(PROVIDED DATA Opens)
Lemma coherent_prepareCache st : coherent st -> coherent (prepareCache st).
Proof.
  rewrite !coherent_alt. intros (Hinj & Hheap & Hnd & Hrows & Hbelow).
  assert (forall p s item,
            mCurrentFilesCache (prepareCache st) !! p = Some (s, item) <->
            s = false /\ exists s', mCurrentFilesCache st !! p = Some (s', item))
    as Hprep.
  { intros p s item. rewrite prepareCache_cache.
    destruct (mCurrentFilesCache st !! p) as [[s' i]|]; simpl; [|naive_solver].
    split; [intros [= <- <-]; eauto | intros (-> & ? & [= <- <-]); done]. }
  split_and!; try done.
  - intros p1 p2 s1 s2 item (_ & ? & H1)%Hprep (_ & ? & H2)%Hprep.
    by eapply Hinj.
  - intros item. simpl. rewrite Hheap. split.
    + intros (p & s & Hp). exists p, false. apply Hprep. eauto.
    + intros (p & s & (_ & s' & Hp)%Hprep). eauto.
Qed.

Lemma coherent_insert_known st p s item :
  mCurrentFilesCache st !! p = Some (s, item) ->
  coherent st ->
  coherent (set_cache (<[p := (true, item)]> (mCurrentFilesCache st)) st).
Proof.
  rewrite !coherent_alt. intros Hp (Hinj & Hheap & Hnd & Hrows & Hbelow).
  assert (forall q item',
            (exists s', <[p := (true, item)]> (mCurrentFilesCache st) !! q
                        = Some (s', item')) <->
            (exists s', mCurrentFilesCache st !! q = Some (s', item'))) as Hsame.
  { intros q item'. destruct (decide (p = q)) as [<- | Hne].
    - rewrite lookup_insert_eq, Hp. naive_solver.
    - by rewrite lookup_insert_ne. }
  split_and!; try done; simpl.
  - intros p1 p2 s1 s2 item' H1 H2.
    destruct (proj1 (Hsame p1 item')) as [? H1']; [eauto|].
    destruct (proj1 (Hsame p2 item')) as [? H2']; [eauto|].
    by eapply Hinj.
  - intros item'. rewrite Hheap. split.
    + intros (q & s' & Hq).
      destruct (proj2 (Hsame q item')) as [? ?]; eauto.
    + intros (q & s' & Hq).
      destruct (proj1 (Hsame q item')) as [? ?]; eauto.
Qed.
(PROVIDED DATA Closes)
(PROVIDED DATA Opens)
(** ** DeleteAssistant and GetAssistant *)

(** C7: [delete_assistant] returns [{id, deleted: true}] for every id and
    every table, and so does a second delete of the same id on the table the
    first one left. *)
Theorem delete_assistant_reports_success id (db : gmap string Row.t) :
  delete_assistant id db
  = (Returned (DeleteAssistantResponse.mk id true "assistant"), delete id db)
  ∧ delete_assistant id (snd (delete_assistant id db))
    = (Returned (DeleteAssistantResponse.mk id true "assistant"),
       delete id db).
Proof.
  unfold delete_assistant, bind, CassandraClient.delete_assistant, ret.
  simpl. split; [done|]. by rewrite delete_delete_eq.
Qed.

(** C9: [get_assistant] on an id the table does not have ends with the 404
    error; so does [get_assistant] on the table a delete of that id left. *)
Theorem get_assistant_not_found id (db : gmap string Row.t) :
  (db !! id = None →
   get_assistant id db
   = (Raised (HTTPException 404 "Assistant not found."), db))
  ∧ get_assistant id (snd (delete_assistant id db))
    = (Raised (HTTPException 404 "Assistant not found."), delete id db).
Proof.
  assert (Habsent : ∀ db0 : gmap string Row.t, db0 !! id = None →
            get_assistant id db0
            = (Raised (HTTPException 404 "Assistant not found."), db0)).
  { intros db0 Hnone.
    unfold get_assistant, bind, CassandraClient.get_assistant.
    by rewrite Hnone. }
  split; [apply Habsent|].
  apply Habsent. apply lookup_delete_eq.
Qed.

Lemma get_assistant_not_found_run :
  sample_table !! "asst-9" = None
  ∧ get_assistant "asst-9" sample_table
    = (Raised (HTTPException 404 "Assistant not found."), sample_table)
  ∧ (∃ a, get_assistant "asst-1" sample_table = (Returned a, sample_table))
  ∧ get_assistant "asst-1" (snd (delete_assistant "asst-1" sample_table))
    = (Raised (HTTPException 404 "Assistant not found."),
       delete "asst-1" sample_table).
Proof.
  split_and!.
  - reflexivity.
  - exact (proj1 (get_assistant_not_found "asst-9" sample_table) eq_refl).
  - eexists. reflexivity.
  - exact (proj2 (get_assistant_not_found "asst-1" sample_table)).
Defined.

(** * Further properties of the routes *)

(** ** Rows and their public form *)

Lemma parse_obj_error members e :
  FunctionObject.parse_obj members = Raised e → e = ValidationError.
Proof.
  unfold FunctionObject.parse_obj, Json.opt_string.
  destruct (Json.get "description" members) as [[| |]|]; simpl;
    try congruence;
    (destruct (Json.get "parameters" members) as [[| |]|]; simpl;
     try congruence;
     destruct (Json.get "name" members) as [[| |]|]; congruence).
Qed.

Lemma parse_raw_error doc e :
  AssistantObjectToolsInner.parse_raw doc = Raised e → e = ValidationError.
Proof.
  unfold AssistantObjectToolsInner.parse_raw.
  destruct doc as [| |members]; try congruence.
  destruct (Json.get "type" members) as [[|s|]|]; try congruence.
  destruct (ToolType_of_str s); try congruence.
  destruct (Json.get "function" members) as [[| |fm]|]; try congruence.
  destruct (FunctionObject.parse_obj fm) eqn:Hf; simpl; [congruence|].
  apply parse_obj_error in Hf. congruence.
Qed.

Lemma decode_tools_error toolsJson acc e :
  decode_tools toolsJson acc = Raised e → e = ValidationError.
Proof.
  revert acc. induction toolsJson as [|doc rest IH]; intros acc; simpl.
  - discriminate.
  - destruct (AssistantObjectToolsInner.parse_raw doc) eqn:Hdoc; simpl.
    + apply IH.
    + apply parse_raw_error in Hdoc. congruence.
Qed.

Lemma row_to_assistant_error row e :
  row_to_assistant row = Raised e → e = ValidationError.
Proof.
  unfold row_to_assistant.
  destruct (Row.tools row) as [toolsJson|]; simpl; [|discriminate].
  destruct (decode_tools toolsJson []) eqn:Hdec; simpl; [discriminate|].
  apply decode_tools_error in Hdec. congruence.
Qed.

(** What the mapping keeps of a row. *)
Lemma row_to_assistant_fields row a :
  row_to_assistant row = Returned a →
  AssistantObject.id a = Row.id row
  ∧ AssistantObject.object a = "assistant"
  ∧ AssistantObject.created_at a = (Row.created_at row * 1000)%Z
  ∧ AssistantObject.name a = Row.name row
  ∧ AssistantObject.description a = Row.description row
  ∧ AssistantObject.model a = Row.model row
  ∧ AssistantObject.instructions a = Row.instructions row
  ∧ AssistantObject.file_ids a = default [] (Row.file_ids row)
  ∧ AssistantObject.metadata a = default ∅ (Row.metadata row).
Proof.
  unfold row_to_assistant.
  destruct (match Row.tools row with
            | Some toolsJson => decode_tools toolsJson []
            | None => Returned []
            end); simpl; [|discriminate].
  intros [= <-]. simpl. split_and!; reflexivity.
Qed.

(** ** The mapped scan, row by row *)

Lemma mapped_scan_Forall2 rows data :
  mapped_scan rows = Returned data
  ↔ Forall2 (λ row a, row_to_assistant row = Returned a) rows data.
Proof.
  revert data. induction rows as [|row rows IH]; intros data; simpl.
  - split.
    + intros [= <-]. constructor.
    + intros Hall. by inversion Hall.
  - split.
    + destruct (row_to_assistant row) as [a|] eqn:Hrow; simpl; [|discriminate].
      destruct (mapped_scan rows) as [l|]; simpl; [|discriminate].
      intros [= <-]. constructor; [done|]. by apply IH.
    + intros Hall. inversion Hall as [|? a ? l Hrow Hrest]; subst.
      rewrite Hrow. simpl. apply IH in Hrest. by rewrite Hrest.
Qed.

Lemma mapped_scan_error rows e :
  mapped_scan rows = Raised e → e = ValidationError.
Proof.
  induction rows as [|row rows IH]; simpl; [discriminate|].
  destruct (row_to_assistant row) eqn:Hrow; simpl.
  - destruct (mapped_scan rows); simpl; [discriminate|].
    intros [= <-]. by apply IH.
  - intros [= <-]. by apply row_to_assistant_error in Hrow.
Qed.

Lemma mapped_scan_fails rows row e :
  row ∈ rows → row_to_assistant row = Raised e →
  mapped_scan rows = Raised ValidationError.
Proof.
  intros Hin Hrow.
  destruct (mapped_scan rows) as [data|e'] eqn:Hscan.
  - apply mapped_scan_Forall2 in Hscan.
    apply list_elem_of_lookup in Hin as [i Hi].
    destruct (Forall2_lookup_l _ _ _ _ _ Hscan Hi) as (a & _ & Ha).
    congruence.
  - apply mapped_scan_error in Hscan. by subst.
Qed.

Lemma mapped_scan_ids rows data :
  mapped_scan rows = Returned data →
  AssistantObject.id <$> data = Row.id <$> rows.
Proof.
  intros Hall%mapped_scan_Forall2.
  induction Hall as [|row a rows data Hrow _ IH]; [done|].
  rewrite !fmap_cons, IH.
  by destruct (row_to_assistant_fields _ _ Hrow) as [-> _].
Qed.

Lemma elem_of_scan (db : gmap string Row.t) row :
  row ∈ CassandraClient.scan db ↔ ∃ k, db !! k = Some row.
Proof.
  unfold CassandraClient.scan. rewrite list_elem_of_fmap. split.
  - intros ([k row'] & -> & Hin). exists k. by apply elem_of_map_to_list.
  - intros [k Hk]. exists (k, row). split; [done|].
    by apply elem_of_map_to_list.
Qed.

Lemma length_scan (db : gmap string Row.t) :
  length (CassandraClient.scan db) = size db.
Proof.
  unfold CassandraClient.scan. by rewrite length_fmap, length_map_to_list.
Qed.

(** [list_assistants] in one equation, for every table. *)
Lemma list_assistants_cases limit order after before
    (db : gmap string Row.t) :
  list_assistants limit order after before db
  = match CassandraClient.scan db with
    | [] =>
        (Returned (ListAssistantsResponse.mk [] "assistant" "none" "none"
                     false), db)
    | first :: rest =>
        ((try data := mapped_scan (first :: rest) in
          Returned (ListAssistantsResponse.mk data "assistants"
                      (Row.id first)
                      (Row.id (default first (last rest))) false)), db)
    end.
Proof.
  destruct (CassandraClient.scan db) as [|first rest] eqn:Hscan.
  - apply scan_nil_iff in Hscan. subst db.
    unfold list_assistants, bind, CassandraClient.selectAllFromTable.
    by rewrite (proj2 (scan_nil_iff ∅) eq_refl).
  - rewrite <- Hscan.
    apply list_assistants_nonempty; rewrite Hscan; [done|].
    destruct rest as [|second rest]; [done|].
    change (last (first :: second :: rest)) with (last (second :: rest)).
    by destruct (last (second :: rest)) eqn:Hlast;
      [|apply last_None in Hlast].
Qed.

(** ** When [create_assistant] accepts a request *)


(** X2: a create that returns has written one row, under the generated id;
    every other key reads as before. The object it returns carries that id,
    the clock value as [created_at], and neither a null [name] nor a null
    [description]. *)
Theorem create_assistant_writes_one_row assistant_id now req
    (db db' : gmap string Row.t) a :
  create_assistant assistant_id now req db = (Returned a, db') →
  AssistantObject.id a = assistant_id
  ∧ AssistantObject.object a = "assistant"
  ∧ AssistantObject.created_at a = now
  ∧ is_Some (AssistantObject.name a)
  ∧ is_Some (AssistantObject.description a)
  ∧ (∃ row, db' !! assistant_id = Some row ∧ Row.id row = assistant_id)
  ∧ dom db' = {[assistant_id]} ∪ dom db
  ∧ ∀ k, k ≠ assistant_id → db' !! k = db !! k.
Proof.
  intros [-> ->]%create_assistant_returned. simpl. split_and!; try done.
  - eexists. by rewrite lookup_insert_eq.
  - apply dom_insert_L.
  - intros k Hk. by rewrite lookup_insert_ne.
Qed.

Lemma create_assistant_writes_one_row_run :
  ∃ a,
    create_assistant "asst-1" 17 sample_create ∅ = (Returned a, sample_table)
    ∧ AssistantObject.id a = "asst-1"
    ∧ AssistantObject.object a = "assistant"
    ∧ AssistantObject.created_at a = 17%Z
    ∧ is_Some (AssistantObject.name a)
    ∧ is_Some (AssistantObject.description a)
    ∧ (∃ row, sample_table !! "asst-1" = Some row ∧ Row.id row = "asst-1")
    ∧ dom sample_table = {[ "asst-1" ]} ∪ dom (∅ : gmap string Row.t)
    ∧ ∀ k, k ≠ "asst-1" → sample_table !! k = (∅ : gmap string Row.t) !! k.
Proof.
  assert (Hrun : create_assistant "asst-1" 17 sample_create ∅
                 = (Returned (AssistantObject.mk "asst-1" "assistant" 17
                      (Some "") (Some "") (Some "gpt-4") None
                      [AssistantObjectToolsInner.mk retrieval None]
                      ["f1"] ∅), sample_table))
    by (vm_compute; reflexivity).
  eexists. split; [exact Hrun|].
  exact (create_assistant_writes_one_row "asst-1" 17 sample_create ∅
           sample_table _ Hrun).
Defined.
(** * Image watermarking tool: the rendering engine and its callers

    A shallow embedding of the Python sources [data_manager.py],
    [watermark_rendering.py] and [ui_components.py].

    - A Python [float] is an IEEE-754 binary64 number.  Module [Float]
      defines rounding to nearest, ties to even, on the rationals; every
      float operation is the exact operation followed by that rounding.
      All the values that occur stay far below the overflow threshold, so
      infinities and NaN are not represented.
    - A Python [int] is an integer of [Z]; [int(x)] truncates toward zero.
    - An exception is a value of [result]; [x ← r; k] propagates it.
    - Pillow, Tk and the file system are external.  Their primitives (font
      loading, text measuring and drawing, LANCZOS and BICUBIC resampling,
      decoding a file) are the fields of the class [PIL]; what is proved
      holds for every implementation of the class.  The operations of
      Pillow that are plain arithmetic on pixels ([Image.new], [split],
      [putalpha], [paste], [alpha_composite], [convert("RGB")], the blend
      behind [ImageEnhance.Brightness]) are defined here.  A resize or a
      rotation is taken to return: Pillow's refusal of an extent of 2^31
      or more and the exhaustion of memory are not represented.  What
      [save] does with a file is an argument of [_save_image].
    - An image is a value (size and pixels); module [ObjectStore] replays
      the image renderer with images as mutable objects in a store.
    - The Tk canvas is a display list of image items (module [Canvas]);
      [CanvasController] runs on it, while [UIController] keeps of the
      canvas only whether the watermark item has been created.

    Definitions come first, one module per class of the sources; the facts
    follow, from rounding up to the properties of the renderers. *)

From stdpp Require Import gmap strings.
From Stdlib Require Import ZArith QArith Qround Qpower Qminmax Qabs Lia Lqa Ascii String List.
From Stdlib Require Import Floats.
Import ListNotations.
(PROVIDED DATA Closes)
REQUIRED ACTION → For the lines above, output exactly those from the line containing "Lemma coherent_prepareCache st" through the line containing "- intros p1 p2 s1 s2 item' H1 H2.", and skip the others.

RESPONSE TO THE TASK →
Lemma coherent_prepareCache st : coherent st -> coherent (prepareCache st).
Proof.
  rewrite !coherent_alt. intros (Hinj & Hheap & Hnd & Hrows & Hbelow).
  assert (forall p s item,
            mCurrentFilesCache (prepareCache st) !! p = Some (s, item) <->
            s = false /\ exists s', mCurrentFilesCache st !! p = Some (s', item))
    as Hprep.
  { intros p s item. rewrite prepareCache_cache.
    destruct (mCurrentFilesCache st !! p) as [[s' i]|]; simpl; [|naive_solver].
    split; [intros [= <- <-]; eauto | intros (-> & ? & [= <- <-]); done]. }
  split_and!; try done.
  - intros p1 p2 s1 s2 item (_ & ? & H1)%Hprep (_ & ? & H2)%Hprep.
    by eapply Hinj.
  - intros item. simpl. rewrite Hheap. split.
    + intros (p & s & Hp). exists p, false. apply Hprep. eauto.
    + intros (p & s & (_ & s' & Hp)%Hprep). eauto.
Qed.

Lemma coherent_insert_known st p s item :
  mCurrentFilesCache st !! p = Some (s, item) ->
  coherent st ->
  coherent (set_cache (<[p := (true, item)]> (mCurrentFilesCache st)) st).
Proof.
  rewrite !coherent_alt. intros Hp (Hinj & Hheap & Hnd & Hrows & Hbelow).
  assert (forall q item',
            (exists s', <[p := (true, item)]> (mCurrentFilesCache st) !! q
                        = Some (s', item')) <->
            (exists s', mCurrentFilesCache st !! q = Some (s', item'))) as Hsame.
  { intros q item'. destruct (decide (p = q)) as [<- | Hne].
    - rewrite lookup_insert_eq, Hp. naive_solver.
    - by rewrite lookup_insert_ne. }
  split_and!; try done; simpl.
  - intros p1 p2 s1 s2 item' H1 H2.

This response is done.